GIVEN ENTRIES Start Marker

Lemma push_data_spec fd buffer size clone oq xs :
  net_ok oq xs -> 0 <= size <= zlen buffer -> (clone = false -> size = zlen buffer) ->
  exists q', push_data fd buffer size clone oq = Some q' /\
    queue_ok q' (xs ++ [packed fd (take (Z.to_nat size) buffer)]) /\
    forall fd', pend fd' (Some q') = pend fd' oq.
Proof.
  intros Hok Hsz Hcl. destruct (get_queue_ok oq xs Hok) as [[Hl Hb Hr] Hp]. unfold push_data.
  assert (Eb : (if clone then memcpy (replicate (Z.to_nat size) 0) 0 buffer 0 size else Some buffer)
    = Some (take (Z.to_nat size) buffer)).
  { destruct clone; [apply memcpy_fill; clen; lia|]. rewrite take_ge; [done|]. specialize (Hcl eq_refl). lia. }
  rewrite Eb. cbn [mbind option_bind].
  assert (Enp : NetPack fd size (take (Z.to_nat size) buffer) = packed fd (take (Z.to_nat size) buffer)).
  { unfold packed. f_equal. rewrite length_take. lia. }
  rewrite Enp. set (np := packed fd _).
  destruct (ring_ok_write _ _ _ _ _ np Hr) as (-> & Hv & _ & Hok').
  cbn [mbind option_bind nq_head nq_tail nq_cap].
  rewrite (ring_ok_full _ _ _ _ _ Hr). pose proof (ro_room _ _ _ _ _ Hr).
  destruct (Z.eqb_spec (zlen xs + 1) (nq_cap (get_queue oq))) as [Ef|Ef].
  - edestruct (expand_queue_spec (NQueue (nq_cap (get_queue oq)) (nq_head (get_queue oq))
      (if nq_tail (get_queue oq) + 1 >=? nq_cap (get_queue oq)
       then nq_tail (get_queue oq) + 1 - nq_cap (get_queue oq) else nq_tail (get_queue oq) + 1)
      (nq_hash (get_queue oq)) (<[Z.to_nat (nq_tail (get_queue oq)):=np]> (nq_queue (get_queue oq)))) (xs ++ [np]))
      as (q' & Hx & Hq' & Eh); cbn [nq_hash nq_cap nq_head nq_tail nq_queue]; [done|done| |done| |].
    + rewrite length_insert. by apply ro_cap in Hr.
    + clen. lia.
    + exists q'. split; [exact Hx|]. split; [done|]. intros fd'. rewrite <- Hp. apply pend_frame.
      by rewrite Eh.
  - eexists. split; [done|]. split; [|intros fd'; rewrite <- Hp; by apply pend_frame].
    split; cbn [nq_hash nq_cap nq_head nq_tail nq_queue]; [done|done|]. apply Hok'. lia.
Qed.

GIVEN ENTRIES End Marker

WHAT THIS TASK INVOLVES
Find "then" in the preceding records. Copy each line that holds it.

RESPONSE AREA
  assert (Eb : (if clone then memcpy (replicate (Z.to_nat size) 0) 0 buffer 0 size else Some buffer)
       then nq_tail (get_queue oq) + 1 - nq_cap (get_queue oq) else nq_tail (get_queue oq) + 1)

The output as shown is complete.